United States v. Moyhernandez

Decision Date15 July 2021
Docket NumberAugust Term 2020,No. 20-625,20-625
Citation5 F.4th 195
Parties UNITED STATES of America, Appellee, v. Jose MOYHERNANDEZ, aka Yindo, Defendant-Appellant.
CourtU.S. Court of Appeals — Second Circuit

Kedar Bhatia (Anna M. Skotko, on the brief), for Audrey Strauss, United States Attorney for the Southern District of New York, New York, NY, for Appellee United States of America.

Darrell Fields, Federal Defenders of New York, Inc., New York, NY, for Defendant-Appellant Jose Moyhernandez.

Before: Jacobs, Pooler, Park, Circuit Judges.

Dennis Jacobs, Circuit Judge:

Jose Moyhernandez appeals from an order of the United States District Court for the Southern District of New York (Preska, J. ) denying a motion for reduced sentence under § 404 of the First Step Act.

Moyhernandez was convicted in 2000 on charges including conspiracy to distribute, and to possess with intent to distribute, more than 50 grams of cocaine base.
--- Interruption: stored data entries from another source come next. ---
(* ===== verification/ThreadPool.v ===== *)
(** ThreadPool: src/unsafe/thread_pool/native.c, a fixed number of worker
    threads that run tasks from a bounded queue.

    A task is an address; running it is the external call [Call], so the
    closure may do anything, in particular call the pool again.  The calls it
    makes are operations like any others; the operations that look at the
    thread-local [sync_current_thread_pool] have the outcome of its comparison
    with the core as the argument [here].  That a worker calls the task it took
    and that every task is released once is the subject of [ThreadPoolRefs]. *)
From stdpp Require Import base gmap list.
From Stdlib Require Import ZArith Lia.
From S2P Require Import Prelude Ring Machine Logic Soundness Verified Native.

Local Open Scope prog_scope.

(** ** State *)

Definition SYNC_THREAD_POOL_MAX_WORKER_COUNT : Z := 64.
Definition SYNC_THREAD_POOL_MAX_CAPACITY : Z := 16384.
Definition SYNC_THREAD_POOL_ALLOCATION_FAILED : Z := -2.

Definition task : Type := Z.

(** The plain fields of [sync_thread_pool_core_t]; [call] is the environment's. *)
Record pool_core := PoolCore {
  tasks : list (option task);
  capacity : Z;
  head : Z;
  tail : Z;
  length_ : Z;
  worker_count : Z;
  live_workers : Z;
  handles : Z;
  accepting : Z;
}.

Section fields.
Implicit Types s : pool_core.
Definition set_tasks x s :=
PoolCore x (capacity s) (head s) (tail s) (length_ s) (worker_count s) (live_workers s)
  (handles s) (accepting s).
Definition set_capacity x s :=
PoolCore (tasks s) x (head s) (tail s) (length_ s) (worker_count s) (live_workers s)
  (handles s) (accepting s).
Definition set_head x s :=
PoolCore (tasks s) (capacity s) x (tail s) (length_ s) (worker_count s) (live_workers s)
  (handles s) (accepting s).
Definition set_tail x s :=
PoolCore (tasks s) (capacity s) (head s) x (length_ s) (worker_count s) (live_workers s)
  (handles s) (accepting s).
Definition set_length x s :=
PoolCore (tasks s) (capacity s) (head s) (tail s) x (worker_count s) (live_workers s)
  (handles s) (accepting s).
Definition set_worker_count x s :=
PoolCore (tasks s) (capacity s) (head s) (tail s) (length_ s) x (live_workers s)
  (handles s) (accepting s).
Definition set_live_workers x s :=
PoolCore (tasks s) (capacity s) (head s) (tail s) (length_ s) (worker_count s) x
  (handles s) (accepting s).
Definition set_handles x s :=
PoolCore (tasks s) (capacity s) (head s) (tail s) (length_ s) (worker_count s) (live_workers s)
  x (accepting s).
Definition set_accepting x s :=
PoolCore (tasks s) (capacity s) (head s) (tail s) (length_ s) (worker_count s) (live_workers s)
  (handles s) x.
End fields.

Record pool_hooks := PoolHooks {
  alloc_fail_after : Z; next_submit_error : Z; next_shutdown_error : Z }.

Definition hook_alloc : hook pool_hooks :=
  MkHook alloc_fail_after (fun z h => PoolHooks z (next_submit_error h) (next_shutdown_error h)).
Definition hook_submit : hook pool_hooks :=
  MkHook next_submit_error (fun z h => PoolHooks (alloc_fail_after h) z (next_shutdown_error h)).
Definition hook_shutdown : hook pool_hooks :=
  MkHook next_shutdown_error (fun z h => PoolHooks (alloc_fail_after h) (next_submit_error h) z).

Inductive pool_cond := NotEmpty | NotFull | Stopped.
#[export] Instance pool_cond_dec : EqDecision pool_cond.
Proof. solve_decision. Defined.

(** [core->call(task)] and [moonbit_decref(task)]. *)
Inductive pool_event := Call (t : option task) | Decref (t : option task).
(* ===== verification/ChannelRefs.v ===== *)
(** ChannelRefs: the references to the messages of a channel
    (src/unsafe/channel/native.c).  A message comes in with a send, lies in the
    buffer, and leaves with a receive or a send that gives it back, or is
    released with the buffer by [moonbit_decref]. *)
From stdpp Require Import base gmap list.
From Stdlib Require Import ZArith Lia.
From S2P Require Import Prelude Ring Machine Logic Soundness Verified Ownership Accounts Native Channel.

Local Open Scope prog_scope.

(** The message an operation was called with. *)
Definition offered (o : chan_op) : option ptr :=
  match o with OpSend m | OpTrySend m => Some m | _ => None end.

(** The account of message [x]. *)
Definition chan_ledger (x : ptr) : ledger chan :=
  Ledger chan
    (* brought *) (fun o => is_in x (offered o))
    (* returned *) (fun _ r => match r with
                               | RSend (Some m) _ _ | RRecv (Some m) _ _ => is_it x m
                               | _ => 0
                               end)
    (* gained *) (fun e => match e with Decref m => - is_it x m end)
    (* needed *) (fun e => match e with Decref m => is_it x m end)
    (* kept *) (fun s => held x (slots s))
    (* salvaged *) (fun s => held x (slots s))
    (* parked *) (fun o => (is_in x (offered o), is_in x (offered o)))
    (* at_head *) (fun _ _ _ _ => False).

Section accounts.
Context (cap : Z) (x : ptr).

Abbreviation cown := (own chan_code (chan_spec cap) (chan_ledger x)).

(** The slots from [index] on are what is left to be released. *)
Lemma chan_own_release_slots (o : chan_op) b s k : forall n index,
  0 <= index -> index + Z.of_nat n = Z.of_nat (length (slots s)) ->
  cown o k (Alone b s) 0 ->
  cown o (release_slots n index k) (Alone b s) (held x (drop (Z.to_nat index) (slots s))).
Proof.
  induction n as [|n IH]; intros index Hi Hn Hk; cbn [release_slots].
  - rewrite drop_ge by lia. exact Hk.
  - cbn [own]. intros s' H. apply bind_Some in H as (y & Hy & [= <-]). rewrite Hy.
    assert (slots s !! Z.to_nat index = Some y) as Hy'.
    { unfold zget in Hy. by destruct (index <? 0). }
    rewrite (drop_S _ y) by done. rewrite held_cons.
    replace (S (Z.to_nat index)) with (Z.to_nat (index + 1)) by lia.
    pose proof (held_nonneg x (drop (Z.to_nat (index + 1)) (slots s))).
    destruct y as [m|]; cbn [mjoin option_join is_in].
    + cbn [own]. simpl gained. simpl needed. split; [lia|]. split; [lia|].
      replace (_ + - _) with (held x (drop (Z.to_nat (index + 1)) (slots s))) by lia.
      apply IH; [lia..|done].
    + rewrite Z.add_0_l. apply IH; [lia..|done].
Qed.

Lemma chan_own_release (o : chan_op) :
  cown o (sync_channel_core_release (Ret RUnit)) Outside 0.
Proof.
  unfold sync_channel_core_release. unfold_native. cbn [own]. split.
  - intros r Hr. rewrite (proj2 (Z.eqb_neq _ _) Hr). done.
  - intros s [Hc Hr _ _]. cbn [Z.eqb negb own]. intros s' [= <-].
    simpl salvaged. rewrite Z.add_0_l, <- (drop_0 (slots s)) at 1.
    pose proof (ro_len _ _ _ _ _ Hr). pose proof (ro_cap _ _ _ _ _ Hr).
    apply (chan_own_release_slots o false s _ (Z.to_nat (capacity s)) 0); [lia|rewrite Hc; lia|].
    repeat own_step; done.
Qed.

(** Storing a message puts it into a free slot; taking one empties its slot. *)
Lemma chan_own_enqueue (o : chan_op) m error s :
  chan_inv cap s -> count s < cap -> cown o (enqueue m error) (Inside s) (is_it x m).
Proof.
  intros [Hc Hr _ _] Hlt. pose proof (ring_tail_free _ _ _ _ _ Hr Hlt) as Hfree.
  unfold enqueue. unfold_native. repeat own_step; own_count.
Qed.

Lemma chan_own_dequeue (o : chan_op) error s :
  chan_inv cap s -> 0 < count s -> cown o (dequeue error) (Inside s) 0.
Proof.
  intros [Hc Hr _ _] Hlt. destruct (ring_pop _ _ _ _ _ Hr Hlt) as (m & Hm & _).
  unfold dequeue. unfold_native. repeat own_step; rewrite ?Hm; own_count.
Qed.

Lemma chan_not_full s : chan_inv cap s -> (count s =? capacity s) = false -> count s < cap.
Proof.
  intros Hi H. rewrite (ci_capacity _ _ Hi) in H. pose proof (chan_inv_count cap s Hi). lia.
Qed.

Lemma chan_not_empty s : chan_inv cap s -> (count s =? 0) = false -> 0 < count s.
Proof. intros Hi H. pose proof (chan_inv_count cap s Hi). lia. Qed.

Ltac refs_step :=
  lazymatch goal with
  | |- own _ _ _ _ (sync_channel_core_release _) _ _ => apply chan_own_release
  | |- own _ _ _ _ (enqueue ?m _) _ _ =>
      apply chan_own_enqueue; [done|first [by apply chan_not_full|by apply (send_loop_exit cap)]]
  | |- own _ _ _ _ (dequeue _) _ _ => apply chan_own_dequeue; [done|by apply chan_not_empty]
  | _ => own_step
  end.

Ltac refs_solve :=
  unfold sync_channel_finalize, sync_channel_new, sync_channel_receiver,
    sync_sender_share, sync_sender_try_send, sync_sender_send, sync_sender_close,
    sync_receiver_try_recv, sync_receiver_recv, sync_channel_receive, sync_receiver_close,
    sync_receiver_len, sync_receiver_capacity, sync_channel_test_fail_next_init,
    sync_channel_test_fail_next_operation, sync_channel_wrap, sync_array_size_or_abort,
    broadcast_or_abort, give_back; unfold_native; unfold_native;
  repeat refs_step; try solve [own_count].

Lemma chan_own_handle o d :
  client chan_code o = true -> chan_on_handle o = Some d ->
  cown o (chan_body o) Outside (brought (chan_ledger x) o).
Proof.
  intros _ Hd. destruct o as [| | |m|m| | | | | | |[]| |]; cbn in Hd; simplify_eq; cbn [chan_body brought chan_ledger].
  all: refs_solve.
Qed.

Lemma chan_own_static o :
  client chan_code o = true -> chan_on_handle o = None ->
  cown o (chan_body o) Apart (brought (chan_ledger x) o).
Proof. destruct o; try done; intros _ _; cbn [chan_body brought chan_ledger]; refs_solve. Qed.

Lemma chan_own_new s : cown (OpNew cap) (chan_body (OpNew cap)) (Alone true s) 0.
Proof. cbn [chan_body]. refs_solve; cbn; rewrite held_empty; lia. Qed.

Lemma chan_accounted : accounted chan_code (chan_spec cap) (chan_ledger x) (OpNew cap).
Proof.
  split; try done.
  - intros []; cbn; try done; apply is_it_bounds.
  - intros s. cbn. pose proof (held_nonneg x (slots s)). lia.
  - apply chan_own_handle.
  - apply chan_own_static.
  - apply chan_own_new.
Qed.
End accounts.

(** ** Properties *)

(** The messages the operations of a trace were called with, those they gave
    back or received, and those released with the buffer. *)
Definition handed_in (l : label chan) : option ptr :=
  match l with LInv _ o => offered o | _ => None end.

Definition handed_out (l : label chan) : option ptr :=
  match l with LRes _ _ (RSend (Some m) _ _ | RRecv (Some m) _ _) => Some m | _ => None end.

Definition released (l : label chan) : option ptr :=
  match l with LEv _ (Decref m) => Some m | _ => None end.

Lemma chan_flow x l :
  booking (chan_ledger x) l = is_in x (handed_in l) - is_in x (handed_out l) - is_in x (released l).
Proof.
  destruct l as [t []|t o []|t []|]; simpl; repeat case_match; simpl; lia.
Qed.

Section properties.
Context (cap : Z) (Hcap : cap <= INT32_MAX) (h : chan_hooks).

Abbreviation V := (chan_verified cap Hcap).

(** References: a message is released only while the channel has it; at rest
    (every thread asleep) each message handed in has been handed out, has been
    released, is in the buffer or is offered by a waiting sender, and only one
    of these; when all is over each has been handed out or released. *)
Lemma channel_references c tr :
  reachable chan_code (OpNew cap) h c tr ->
  (forall tr1 t m tr2, tr = tr1 ++ LEv t (Decref m) :: tr2 ->
     Prelude.cnt m (omap handed_out tr1) + Prelude.cnt m (omap released tr1) <
     Prelude.cnt m (omap handed_in tr1)) /\
  (at_rest c -> shared c = true ->
     omap handed_in tr ≡ₚ
       omap handed_out tr ++ omap released tr ++ chan_queue (core c) ++ waiting offered c) /\
  (idle c = [] -> threads c = ∅ -> omap handed_in tr ≡ₚ omap handed_out tr ++ omap released tr).
Proof.
  intros H. pose proof (chan_accounted cap) as HA. split_and!.
  - intros tr1 t m tr2 Htr.
    eapply (flow_covered V chan_ledger HA _ _ _ chan_flow); [exact H|exact Htr|].
    cbn. unfold is_it. by rewrite bool_decide_true.
  - intros Hrest Hsh. apply (flow_rest V chan_ledger HA _ _ _ _ chan_flow h c tr); try done.
    + intros x. pose proof (verified_inv V h c tr H (rest_free V h c tr H Hrest Hsh)) as [Hc Hr _ _].
      cbn. unfold chan_queue. rewrite Hc. by eapply held_contents.
  - intros Hi HT. by apply (flow_gone V chan_ledger HA _ _ _ chan_flow h c tr).
Qed.

(** C19: resources and errors: no schedule of calls, whatever the operating system
    answers, reaches undefined behaviour: no data race on the fields, no slot
    index out of bounds, no signed overflow of an index or counter, no use of the
    core, its slots or OS objects after release, no double free; everything a
    channel owns is there while a handle is left, and is released once no handle
    and no operation is; a message is released only while the channel has it,
    at rest every message handed in has been handed out, released, is in the
    buffer or is offered by a waiting sender (each exactly once), and in the end
    every message has been handed out or released; an operation reports the first
    failing status of its OS calls, and [abort] is called only after a failure or
    for a capacity that is not positive. *)
Theorem channel_resources :
  (forall xs, run chan_code xs (start chan_code (OpNew cap) h, []) <> Fault) /\
  forall c tr, reachable chan_code (OpNew cap) h c tr ->
    ((idle c <> [] -> alive c = [RCond Writable; RCond Readable; RMutex; RBuf; RCore]) /\
     (idle c = [] -> threads c = ∅ -> alive c = [])) /\
    (forall tr1 t o r tr2, tr = tr1 ++ LRes t o r :: tr2 ->
       reported (error_of r) (first_failure tr1 t)) /\
    (forall t o, threads c !! t = Some (o, Run Abort) ->
       first_failure tr t <> None \/ (exists n, o = OpNew n) /\ cap <= 0) /\
    (forall tr1 t m tr2, tr = tr1 ++ LEv t (Decref m) :: tr2 ->
       Prelude.cnt m (omap handed_out tr1) + Prelude.cnt m (omap released tr1) <
       Prelude.cnt m (omap handed_in tr1)) /\
    (at_rest c -> shared c = true ->
       omap handed_in tr ≡ₚ
         omap handed_out tr ++ omap released tr ++ chan_queue (core c) ++ waiting offered c) /\
    (idle c = [] -> threads c = ∅ -> omap handed_in tr ≡ₚ omap handed_out tr ++ omap released tr).
Proof using Hcap.
  split; [by apply channel_safe|]. intros c tr H.
  split; [by apply (channel_release cap Hcap h c tr)|].
  destruct (channel_errors cap Hcap h c tr H). split; [done|]. split; [done|].
  by apply channel_references.
Qed.
End properties.

(** ** Witnesses *)

(** Message 5 is queued and the handles go away. *)
Definition chan_abandoned : list (choice chan) :=
  steps 0 12 ++ [call 1 OpReceiver] ++ steps 1 6 ++ [call 1 (OpSend 5)] ++ steps 1 9 ++
  [call 2 (OpFinalize Receiver)] ++ steps 2 9 ++ [call 3 (OpFinalize Sender)] ++ steps 3 17.

Lemma channel_resources_witness :
  exists (c : config chan) (tr tr1 : list (label chan)), 1 <= INT32_MAX /\
    idle c = [] /\ threads c = ∅ /\ omap handed_in tr = [5] /\ omap released tr = [5] /\
    (idle c = [] -> threads c = ∅ -> omap handed_in tr ≡ₚ omap handed_out tr ++ omap released tr) /\
    exists tr', tr' = tr1 ++ [LRes (S:=chan) 1%nat (OpSend 5) (RSend (Some 5) 2 22)] /\
      first_failure tr1 1%nat = Some (OsFail 22) /\
      reported (error_of (RSend (Some 5) 2 22)) (first_failure tr1 1%nat) /\
    exists c'' tr'', at_rest c'' /\ shared c'' = true /\ waiting offered c'' = [6] /\
      chan_queue (core c'') = [5] /\
      omap handed_in tr'' ≡ₚ
        omap handed_out tr'' ++ omap released tr'' ++ chan_queue (core c'') ++ waiting offered c''.
Proof.
  exists (chan_after chan_abandoned).1, (chan_after chan_abandoned).2,
    (removelast (chan_after chan_failing).2).
  split; [exact one_ok|]. do 4 (split; [vm_compute; reflexivity|]). split.
  { apply (proj2 (channel_resources 1 one_ok chan_h0) _ (chan_after chan_abandoned).2). scenario. }
  exists (chan_after chan_failing).2.
  split; [vm_compute; reflexivity|]. split; [vm_compute; reflexivity|]. split.
  { refine (proj1 (proj2 (proj2 (channel_resources 1 one_ok chan_h0) (chan_after chan_failing).1
      (chan_after chan_failing).2 _)) _ 1%nat (OpSend 5) _ [] _); [scenario|vm_compute; reflexivity]. }
  assert (at_rest (chan_after chan_full).1) as Hrest by (apply at_rest_compute; vm_compute; reflexivity).
  exists (chan_after chan_full).1, (chan_after chan_full).2. split; [exact Hrest|].
  do 3 (split; [vm_compute; reflexivity|]).
  apply (proj2 (channel_resources 1 one_ok chan_h0) (chan_after chan_full).1 (chan_after chan_full).2);
    [scenario|exact Hrest|vm_compute; reflexivity].
Defined.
Based on Moyhernandez's status as a career offender, the district court (Mukasey, J. ) sentenced Moyhernandez to 360 months’ imprisonment--the bottom of his Guidelines range--plus a ten-year term of supervised release.

In 2019, Moyhernandez moved for a sentence reduction pursuant to § 404 of the First Step Act, which empowers district courts to apply retroactively the reduced penalties for crack-cocaine offenses set out in the Fair Sentencing Act of 2010. Judge Preska concluded that Moyhernandez was eligible for a reduced sentence but exercised her discretion to withhold a reduction. The district court reasoned that Moyhernandez remained a career offender and had a lengthy criminal history. As to the term of supervised release, the district court added that Moyhernandez will be deported on release from custody.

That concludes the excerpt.